(Collected data entries)
(* ===== verification/EnumMeta.v ===== *)
(** * Enumerations by name ([network/meta/enum_meta.hpp], [util/string.hpp])

    The factory keeps, for each enumeration registered, its name and its fields in
    order, and groups those that share an alias; enumerators are turned into names
    and back by type or, into names, by the enumeration's name.  A type is known by
    its [TypeId]; an enumerator is kept as a [uint32_t].  The groups are shared by
    pointer, here by their index. *)
From stdpp Require Import base option list numbers gmap strings.
From S2P Require Import Prelude.
Local Open Scope Z_scope.

(** ** Definitions *)
(** [string_util::split_by_string] *)
Definition split_by_string (str split_field : string) : option (string * string) :=
  match String.index 0 split_field str with
  | None => None
  | Some pos =>
      let next := (pos + String.length split_field)%nat in
      Some (String.substring 0 pos str, String.substring next (String.length str - next) str)
  end.

(** *** One enumeration *)
Notation fields := (list (string * Z)).
Record enum_helper := EnumHelper { name_ : string; vec_ : fields; map_ : gmap string Z }.
Definition insert_new (m : gmap string Z) (p : string * Z) : gmap string Z :=
  match m !! p.1 with Some _ => m | None => <[p.1 := p.2]> m end.
(** [get_vec] has cast the enumerators. *)
Definition get_vec (fs : fields) : fields := (λ p, (p.1, u32 p.2)) <$> fs.
Definition helper_init (name : string) (vec : fields) : enum_helper :=
  EnumHelper name vec (foldl insert_new ∅ vec).
Fixpoint find_value (t : Z) (vec : fields) : option string :=
  match vec with
  | [] => None
  | p :: vec => if u32 t =? p.2 then Some p.1 else find_value t vec
  end.
Definition helper_to_string (t : Z) (has_enum_name : bool) (h : enum_helper) : option string :=
  match find_value t (vec_ h) with
  | None => None
  | Some s => Some (if has_enum_name then (name_ h +:+ "::" +:+ s)%string else s)
  end.
Definition to_enum_value (str : string) (h : enum_helper) : option Z := map_ h !! str.
Definition helper_to_enum (str : string) (has_enum_name : bool) (h : enum_helper) : option Z :=
  match to_enum_value str h with
  | Some r => Some r
  | None =>
      if has_enum_name then
        match split_by_string str "::" with
        | Some (a, _) => if bool_decide (a = name_ h) then to_enum_value str h else None
        | None => None
        end
      else None
  end.
(** ** Witnesses: numbers in digits *)
Definition digit (a : option Z) (c : ascii) : option Z :=
  a ← a;
  let d := Z.of_nat (nat_of_ascii c) - 48 in
  if (0 <=? d) && (d <=? 9) then Some (10 * a + d) else None.
Definition lexical_digits (b : basic) (s : str) : option cval :=
  match b, s with
  | B_string, _ => Some (Text s)
  | B_num _, [] => None
  | B_num _, _ => Num <$> foldl digit (Some 0) s
  end.
Notation read_text names rows ms :=
  (match parse_string trim_blanks (lines_of (names :: [chars "-"] :: [chars "-"] :: rows))
           (csv_new zeroed true true true false) with
   | (None, c) => DeSerialize lexical_digits (λ s, [s]) trim_blanks factory_new false ms c (Position 0 0 []) ∅
   | (Some _, _) => Undef
   end).
Definition int_cell : cell := C_basic (B_num S_int).
Definition points : list (str * cell) := [(chars "x", int_cell); (chars "y", int_cell)].
Definition sample_types : list (str * member) :=
  [(chars "id", M_cell int_cell); (chars "name", M_cell (C_basic B_string));
   (chars "way", M_structs points); (chars "note", M_cell (C_optional C_bool))].
Definition sample_names : list str :=
  [chars "name"; chars "id"; chars "way("; chars "y"; chars "x"; chars ")"].
Definition sample_data : list (list str) :=
  [[chars "a"; chars "1"; chars "("; chars "3"; chars "4"; chars ")"; chars "("; chars "5"; chars "6"; chars ")"];
   [chars "b"; chars "2"; chars "("; chars ")"]].
Lemma table_reads_structs_witness : ∃ c,
  parse_string trim_blanks (lines_of (sample_names :: [chars "-"] :: [chars "-"] :: sample_data))
    (csv_new zeroed true true true false) = (None, c) ∧
  ∃ p', DeSerialize lexical_digits (λ s, [s]) trim_blanks factory_new false sample_types c (Position 0 0 []) ∅ =
    Def (true, p', <[2 := [Num 2; Text (chars "b"); Items []; Null]]>
      (<[1 := [Num 1; Text (chars "a"); Items [Items [Num 4; Num 3]; Items [Num 6; Num 5]]; Null]]> ∅)) ∧
    current_line_ p' = 3.
Proof.
  apply (table_reads_structs lexical_digits (λ s, [s]) trim_blanks factory_new false sample_names
    [chars "-"] [chars "-"] sample_data _ sample_types
    [(1, [Num 1; Text (chars "a"); Items [Items [Num 4; Num 3]; Items [Num 6; Num 5]]; Null]);
     (2, [Num 2; Text (chars "b"); Items []; Null])] zeroed true true).
  - apply plain_table. by vm_compute.
  - by apply (bool_decide_eq_true_1 _).
  - repeat constructor; simpl.
    + by exists 1%nat, (chars "1").
    + by exists 1%nat, (chars "1").
    + by exists 0%nat, (chars "a").
    + exists [[chars "3"; chars "4"]; [chars "5"; chars "6"]], [Items [Num 4; Num 3]; Items [Num 6; Num 5]].
      split_and!; [|repeat constructor; eexists; (split; [by vm_compute|done])|done].
      apply (groups_more 2 [chars "3"; chars "4"] (chars ")") []); [done|by vm_compute|set_solver|].
      apply (groups_last 2 [chars "5"; chars "6"] (chars ")") []); [done|by vm_compute|set_solver].
    + by exists 1%nat, (chars "2").
    + by exists 1%nat, (chars "2").
    + by exists 0%nat, (chars "b").
    + exists [], []. split_and!; [|constructor|done]. apply groups_none. by repeat constructor.
Defined.

(** A struct of one field is not read: the reader looks at the cell behind the
    one it is at, which is the closing one. *)
Lemma one_field_struct_is_not_read :
  ∃ p', read_text [chars "id"; chars "p("; chars "x"; chars ")"]
    [[chars "1"; chars "("; chars "3"; chars ")"]]
    [(chars "id", M_cell int_cell); (chars "p", M_struct [(chars "x", int_cell)])] =
  Def (true, p', <[1 := [Num 1; Items [Num 0]]]> ∅).
Proof. eexists. by vm_compute. Qed.
(** Two structs in a row are not read: the first goes on into the group of the
    second, one cell too early. *)
Lemma second_struct_throws :
  ∃ p', read_text [chars "id"; chars "p("; chars "x"; chars "y"; chars ")"; chars "q("; chars "x"; chars "y"; chars ")"]
    [[chars "1"; chars "("; chars "3"; chars "4"; chars ")"; chars "("; chars "5"; chars "6"; chars ")"]]
    [(chars "id", M_cell int_cell); (chars "p", M_struct points); (chars "q", M_struct points)] =
  Def (false, p', ∅).
Proof. eexists. by vm_compute. Qed.
(** A vector takes the groups of the struct behind it for its own. *)
Lemma vector_swallows_struct :
  ∃ p', read_text [chars "id"; chars "p("; chars "x"; chars "y"; chars ")"; chars "q("; chars "x"; chars "y"; chars ")"]
    [[chars "1"; chars "("; chars "3"; chars "4"; chars ")"; chars "("; chars "5"; chars "6"; chars ")"]]
    [(chars "id", M_cell int_cell); (chars "p", M_structs points); (chars "q", M_struct points)] =
  Def (true, p', <[1 := [Num 1; Items [Items [Num 3; Num 4]; Items [Num 5; Num 6]]; Items [Num 5; Num 6]]]> ∅).
Proof. eexists. by vm_compute. Qed.
(** A row shorter than its header reads past its cells. *)
Lemma short_row_is_undefined :
  read_text [chars "id"; chars "a"; chars "b"] [[chars "1"; chars "2"]]
    [(chars "id", M_cell int_cell); (chars "b", M_cell int_cell)] = Undef.
Proof. by vm_compute. Qed.
(** An exception when the id is read reports the id and the key before it. *)
Lemma bad_id_reports_row_before :
  read_text [chars "id"; chars "a"] [[chars "7"; chars "2"]; [chars "x"; chars "3"]]
    [(chars "a", M_cell int_cell)] =
  Def (false, Position 3 7 (chars "a"), <[7 := [Num 2]]> ∅).
Proof. by vm_compute. Qed.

__WHAT YOU WILL DO__
The word is "index". Copy every line above where it appears.

__COMPLETED TASK__
    pointer, here by their index. *)
  match String.index 0 split_field str with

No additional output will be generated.